Information Content of the Cosmic Web

TL;DR

This paper introduces an information-theoretic framework analyzing the Cosmic Web's structure using tidal eigenvalues and multifractal entropy, revealing the dominant role of filaments and linking entropy evolution to cosmic growth rates.

Contribution

It extends traditional density-based analyses by incorporating tidal eigenvalues and multifractal entropy, offering new insights into the geometry and evolution of large-scale cosmic structures.

Findings

Filaments are identified as the main information carriers.

Tidal eigenvalue entropy peaks near gravitational saddle points.

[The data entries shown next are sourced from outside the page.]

(** * A page *)

Section Pagina.
Context {F : Type} `{Origen F} (s0 : vmm_st) (own0 : gmap Z etiqueta) (V0 : Z -> Z -> Prop) (Inv : F -> Prop) (W0 : wf s0 own0).
Context (plan : BexLoadPlan) (relocs img : list Z) (Ap : Forall apta (sections plan)) (Hfin : cabe_imagen plan).
Context (Hr : Forall is_u8 relocs) (Hi : Forall is_u8 img) (Fi : fiel img Inv).
Context (i : nat) (s : Seccion) (va : Z) (Hplan : en_plan plan i s va) (esp : option (list Z)).
Context (HV : forall p f, 0 <= p < pags s -> V0 (Vmm.pagina (va + p * PAGE)) f).
Notation estado := (estado s0 own0 V0 Inv).
Notation abierta := (abierta s0 own0 V0 Inv).
Notation falla := (falla s0 own0).
Notation hash_ok := (hash_ok img s (kind s) esp).

Lemma abierta_fu q T L f b w u : Inv u -> abierta q T L f b w -> abierta q T L f b (con_fu w u).
Proof. intros Hu [[H1 _] H2]. by split. Qed.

Redshift evolution of entropy relates to the linear growth rate f(z).

Abstract

We present an information-theoretic analysis of the Cosmic Web that goes beyond the scalar density contrast and exploits the full structure of the tidal deformation tensor. The three eigenvalues (lambda1, lambda2, lambda3) of the tidal Hessian furnish a natural morphological classifier: clusters, filaments, walls, and voids correspond to (+,+,+), (+,+,-), (+,-,-), and (-,-,-) sign patterns, and their joint probability distribution function (PDF), known analytically in the linear regime from Doroshkevich (1970), defines a continuous Shannon entropy that quantifies the information encoded in the geometry of large-scale structure. Additional information resides in the shear invariants Q = Trace(T2) and A = Trace(T3), which are algebraically independent of the density contrast delta and capture anisotropic deformation invisible to the density alone. The information dimension of each morphological component is related to its Hausdorff (fractal) dimension through the multifractal formalism: clusters (DH = 1.2), filaments (DH = 1.8), walls (DH = 2.5), and voids (DH = 3) define a spectrum of generalized Renyi dimensions Dq, whose q = 1 limit recovers the Shannon information dimension. The resulting entropy budget identifies filaments as the dominant information carriers of the mater distribution, while the tidal eigenvalue entropy is maximized in wall-like configurations near the saddle points of the gravitational potential. We also compute the redshift evolution of the multifractal entropy and derive its relation to the linear growth rate f(z), providing an independent constraint complementary to redshift-space-distortion measurements of f*sigma8.